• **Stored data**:
+ + + + + + +

(* ===== verification/Traced.v ===== *)
(** * Runs with their history

    [Async] lets the outside answer anything and forgets what it answered.
    Here a step also notes the exchange: which call was made and what came
    back. [twp] proves of one program that it keeps an invariant over the
    state and the history, whatever the others do; [traced_invariant] lifts
    it to every interleaving. A fact of the form "this exchange took place"
    stays true, so a postcondition may speak of the history. *)

From S2P Require Import Prelude Async.
From stdpp Require Import relations.
From stdpp Require Import options.

Section traced.
Context {E : Type → Type} {S : Type}.

Inductive exchange : Type := | Exchange {R : Type} (c : E R) (r : R).
(** The latest first. *)
Abbreviation history := (list exchange).

Inductive traced_step : S * history * list (prog E S unit) → S * history * list (prog E S unit) → Prop :=
  | traced_atomic s h ps i B (f : S → S * B) k :
      ps !! i = Some (Atomic f k) → traced_step (s, h, ps) ((f s).1, h, <[i := k (f s).2]> ps)
  | traced_invoke s h ps i R (c : E R) k r :
      ps !! i = Some (Invoke c k) → traced_step (s, h, ps) (s, Exchange c r :: h, <[i := k r]> ps)
  | traced_spawn s h ps i q p :
      ps !! i = Some (Spawn q p) → traced_step (s, h, ps) (s, h, <[i := p]> ps ++ [q]).
Definition traced_steps := rtc traced_step.

(** A pool's steps are the traced ones with the history left out. *)
Lemma traced_pool c c' : traced_step c c' → pool_step (c.1.1, c.2) (c'.1.1, c'.2).
Proof. intros []; simpl; by econstructor. Qed.

(** What a run makes of the history, by one schedule. *)
Section sched.
Context {W : Type} (env : ∀ R, E R → W → R * W).
Definition traced_sched_step (i : nat) (c : S * history * list (prog E S unit) * W)
    : S * history * list (prog E S unit) * W :=
  let '(s, h, ps, w) := c in
  match ps !! i with
  | Some (Atomic f k) => let '(s, b) := f s in (s, h, <[i := k b]> ps, w)
  | Some (Invoke c k) => let '(r, w) := env _ c w in (s, Exchange c r :: h, <[i := k r]> ps, w)
  | Some (Spawn q p) => (s, h, <[i := p]> ps ++ [q], w)
  | _ => c
  end.
Definition traced_sched (is_ : list nat) (c : S * history * list (prog E S unit) * W)
    : S * history * list (prog E S unit) * W :=
  foldl (λ c i, traced_sched_step i c) c is_.

Lemma traced_sched_step_sound i c : traced_steps c.1 (traced_sched_step i c).1.
Proof.
  destruct c as [[[s h] ps] w]. simpl. destruct (ps !! i) as [[a|B f k|R c k|q p]|] eqn:Hi; try done.
  - destruct (f s) as [s1 b] eqn:Hf. apply rtc_once.
    pose proof (traced_atomic s h ps i B f k Hi) as H. by rewrite Hf in H.
  - destruct (env R c w) as [r w1]. by apply rtc_once, traced_invoke.
  - by apply rtc_once, traced_spawn.
Qed.
Lemma traced_sched_sound is_ c : traced_steps c.1 (traced_sched is_ c).1.
Proof.
  revert c. induction is_ as [|i is_ IH]; intros c; [done|].
  etransitivity; [apply (traced_sched_step_sound i)|apply IH].
Qed.
End sched.

(** ** Invariants over the history *)

Context (I : S → history → Prop).

(** From a state and a history that [I] holds of, however both moved on
    since: every step of [p] keeps [I], and what [p] returns satisfies
    [Q]. *)
Fixpoint twp {A : Type} (p : prog E S A) (Q : A → history → Prop) (h : history) : Prop :=
  match p with
  | Ret a => ∀ h', h ⊆ h' → Q a h'
  | Atomic f k => ∀ s h', h ⊆ h' → I s h' → I (f s).1 h' ∧ twp (k (f s).2) Q h'
  | Invoke c k => ∀ r h', h ⊆ h' → twp (k r) Q (Exchange c r :: h')
  | Spawn q p => twp q (λ _ _, True) h ∧ twp p Q h
  end.

Lemma twp_later {A} (p : prog E S A) Q h h' : h ⊆ h' → twp p Q h → twp p Q h'.
Proof.
  revert h h'. induction p as [X a|X Y f k IH|X Y c k IH|X q IHq p IH]; intros h h' Hh; simpl.
  - intros H h1 H1. apply H. set_solver.
  - intros H s h1 H1. apply H. set_solver.
  - intros H r h1 H1. apply H. set_solver.
  - intros []. eauto.
Qed.
Lemma twp_mono {A} (p : prog E S A) (Q Q' : A → history → Prop) h :
  (∀ a h', h ⊆ h' → Q a h' → Q' a h') → twp p Q h → twp p Q' h.
Proof.
  revert h. induction p as [X a|X Y f k IH|X Y c k IH|X q IHq p IH]; intros h HQ; simpl.
  - auto.
  - intros H s h1 H1 Hs. destruct (H s h1 H1 Hs) as [Hf Hk]. split; [done|].
    eapply IH; [|exact Hk]. intros a h2 H2. apply HQ. set_solver.
  - intros H r h1 H1. eapply IH; [|by apply H]. intros a h2 H2. apply HQ. set_solver.
  - intros []. eauto.
Qed.
Lemma twp_bind {A B} (p : prog E S A) (k : A → prog E S B) Q h :
  twp p (λ a h', twp (k a) Q h') h → twp (bind p k) Q h.
Proof.
  revert h. induction p as [X a|X Y f k' IH|X Y c k' IH|X q IHq p IH]; intros h; simpl.
  - intros H. by apply H.
  - intros H s h1 H1 Hs. destruct (H s h1 H1 Hs). eauto.
  - eauto.
  - intros []. eauto.
Qed.
Lemma twp_ret {A} (a : A) (Q : A → history → Prop) h : (∀ h', h ⊆ h' → Q a h') → twp (Ret a) Q h.
Proof. done. Qed.
Lemma twp_invoke {R : Type} (c : E R) (Q : R → history → Prop) h :
  (∀ r h', h ⊆ h' → Exchange c r ∈ h' → Q r h') → twp (invoke c) Q h.
Proof. intros H r h1 H1 h2 H2. apply H; set_solver. Qed.
Lemma twp_atomic {B : Type} (f : S → S * B) (Q : B → history → Prop) h :
  (∀ s h', h ⊆ h' → I s h' → I (f s).1 h' ∧ ∀ h'', h' ⊆ h'' → Q (f s).2 h'') → twp (atomic f) Q h.
Proof. done. Qed.
Lemma twp_writes (f : S → S) (Q : unit → history → Prop) h :
  (∀ s h', h ⊆ h' → I s h' → I (f s) h') → (∀ h', h ⊆ h' → Q tt h') → twp (writes f) Q h.
Proof. intros Hf HQ s h1 H1 Hs. split; [by apply Hf|]. intros h2 H2. apply HQ. set_solver. Qed.

(** A program that keeps [I] whatever the history. *)
Lemma twp_guar {A} (p : prog E S A) h :
  guar (λ s s', ∀ h, I s h → I s' h) p → twp p (λ _ _, True) h.
Proof.
  revert h. induction p as [X a|X Y f k IH|X Y c k IH|X q IHq p IH]; intros h; simpl; [done| | |].
  - intros H s h1 _ Hs. destruct (H s). auto.
  - auto.
  - intros []. auto.
Qed.
(** The same, before a program that needs nothing of it. *)
Lemma twp_skip {A B} (p : prog E S A) (k : A → prog E S B) Q h :
  guar (λ s s', ∀ h, I s h → I s' h) p → (∀ a h', h ⊆ h' → twp (k a) Q h') → twp (bind p k) Q h.
Proof.
  intros Hp Hk. apply twp_bind. eapply twp_mono; [|by apply twp_guar]. intros a h' Hh _. by apply Hk.
Qed.

Theorem traced_invariant s h ps c' (I_mono : ∀ s h x, I s h → I s (x :: h)) :
  traced_steps (s, h, ps) c' → Forall (λ p, twp p (λ _ _, True) h) ps → I s h → I c'.1.1 c'.1.2.
Proof.
  intros H. remember (s, h, ps) as c eqn:Ec. revert s h ps Ec.
  induction H as [c|c c1 c' H _ IH]; intros s h ps Ec Hps Hs.
  { by subst c. }
  destruct H as [s0 h0 ps0 i B f k Hi|s0 h0 ps0 i R c0 k r Hi|s0 h0 ps0 i q p Hi];
    injection Ec as <- <- <-; pose proof (Forall_lookup_1 _ _ _ _ Hps Hi) as Hp; simpl in Hp.
  - destruct (Hp s0 h0 (reflexivity h0) Hs) as [Hs' Hk]. eapply IH; [done| |done]. by apply Forall_insert.
  - eapply IH; [done| |by apply I_mono]. apply Forall_insert; [|by apply Hp].
    eapply Forall_impl; [exact Hps|]. intros p Hp'. eapply twp_later; [|exact Hp']. set_solver.
  - destruct Hp as [Hq Hp]. eapply IH; [done| |done]. apply Forall_app. split; [by apply Forall_insert|]. by constructor.
Qed.
End traced.
Arguments exchange E : clear implicits.

(** ** One program alone, with the history it makes *)

Section logged.
Context {E : Type → Type} {S W : Type} (env : ∀ R, E R → W → R * W).
(** The outside, noting every exchange. *)
Definition logged (R : Type) (c : E R) (wh : W * list (exchange E)) : R * (W * list (exchange E)) :=
  let '(r, w) := env R c wh.1 in (r, (w, Exchange c r :: wh.2)).
(** The exchanges of a run, the latest first. *)
Definition asked {A : Type} (p : prog E S A) (s : S) (w : W) : list (exchange E) := (run_world logged p s (w, [])).2.

Lemma logged_call {R : Type} (c : E R) wh :
  logged R c wh = ((env R c wh.1).1, ((env R c wh.1).2, Exchange c (env R c wh.1).1 :: wh.2)).
Proof. unfold logged. by destruct (env R c wh.1). Qed.
Lemma logged_run {A : Type} (p : prog E S A) s w h :
  run env p s w = ((run logged p s (w, h)).1.1, (run logged p s (w, h)).1.2.1, (run logged p s (w, h)).2).
Proof.
  revert s w h. induction p as [X a|X Y f k IH|X Y c k IH|X q IHq p IH]; intros s w h; simpl; [done|..].
  - destruct (f s). apply IH.
  - rewrite logged_call. simpl. destruct (env Y c w) as [r w1]. apply IH.
  - rewrite (IH s w h). by destruct (run logged p s (w, h)) as [[[??][??]]?].
Qed.
Lemma logged_value {A : Type} (p : prog E S A) s w h : run_value logged p s (w, h) = run_value env p s w.
Proof. unfold run_value. by rewrite (logged_run p s w h). Qed.
Lemma logged_state {A : Type} (p : prog E S A) s w h : run_state logged p s (w, h) = run_state env p s w.
Proof. unfold run_state. by rewrite (logged_run p s w h). Qed.

(** A run only adds to the history. *)
Lemma runs_history {A : Type} (p : prog E S A) s w :
  runs logged p (λ _ _ w', w.2 `suffix_of` w'.2) s w.
Proof.
  unfold runs, run_world. revert s w. induction p as [X a|X Y f k IH|X Y c k IH|X q IHq p IH]; intros s w; simpl.
  - done.
  - destruct (f s). apply IH.
  - rewrite logged_call. etransitivity; [|apply IH]. by apply suffix_cons_r.
  - specialize (IH s w). by destruct (run logged p s w) as [[[??]?]?].
Qed.
Lemma runs_yields {A : Type} (P : A → Prop) (p : prog E S A) s w : yields P p → runs env p (λ a _ _, P a) s w.
Proof.
  unfold runs, run_value. revert s w. induction p as [X a|X Y f k IH|X Y c k IH|X q IHq p IH]; intros s w; simpl; [done|..].
  - intros Hy. specialize (Hy s). destruct (f s). by apply IH.
  - intros Hy. destruct (env Y c w) as [r w1]. by apply IH.
  - intros Hy. specialize (IH P s w Hy). by destruct (run env p s w) as [[[??]?]?].
Qed.
Lemma runs_and {A : Type} (p : prog E S A) (Q Q' : A → S → W → Prop) s w :
  runs env p Q s w → runs env p Q' s w → runs env p (λ a s w, Q a s w ∧ Q' a s w) s w.
Proof. by split. Qed.
(** What it returns, with what was asked so far. *)
Lemma runs_logged {A : Type} (p : prog E S A) (Q : A → S → list (exchange E) → Prop) s w :
  runs logged p (λ a s' w', Q a s' w'.2) s (w, []) → Q (run_value env p s w) (run_state env p s w) (asked p s w).
Proof. unfold runs, asked. by rewrite logged_value, logged_state. Qed.
End logged.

+ + + + + + +

• **PROBLEM DETAILS**: Write out the lines of the entries, word for word, from the first through the one containing "Definition traced_sched_step (i", and stop at that line.

• **ANSWER SPACE**:
(* ===== verification/Traced.v ===== *)
(** * Runs with their history

    [Async] lets the outside answer anything and forgets what it answered.
    Here a step also notes the exchange: which call was made and what came
    back. [twp] proves of one program that it keeps an invariant over the
    state and the history, whatever the others do; [traced_invariant] lifts
    it to every interleaving. A fact of the form "this exchange took place"
    stays true, so a postcondition may speak of the history. *)

From S2P Require Import Prelude Async.
From stdpp Require Import relations.
From stdpp Require Import options.

Section traced.
Context {E : Type → Type} {S : Type}.

Inductive exchange : Type := | Exchange {R : Type} (c : E R) (r : R).
(** The latest first. *)
Abbreviation history := (list exchange).

Inductive traced_step : S * history * list (prog E S unit) → S * history * list (prog E S unit) → Prop :=
  | traced_atomic s h ps i B (f : S → S * B) k :
      ps !! i = Some (Atomic f k) → traced_step (s, h, ps) ((f s).1, h, <[i := k (f s).2]> ps)
  | traced_invoke s h ps i R (c : E R) k r :
      ps !! i = Some (Invoke c k) → traced_step (s, h, ps) (s, Exchange c r :: h, <[i := k r]> ps)
  | traced_spawn s h ps i q p :
      ps !! i = Some (Spawn q p) → traced_step (s, h, ps) (s, h, <[i := p]> ps ++ [q]).
Definition traced_steps := rtc traced_step.

(** A pool's steps are the traced ones with the history left out. *)
Lemma traced_pool c c' : traced_step c c' → pool_step (c.1.1, c.2) (c'.1.1, c'.2).
Proof. intros []; simpl; by econstructor. Qed.

(** What a run makes of the history, by one schedule. *)
Section sched.
Context {W : Type} (env : ∀ R, E R → W → R * W).
Definition traced_sched_step (i : nat) (c : S * history * list (prog E S unit) * W)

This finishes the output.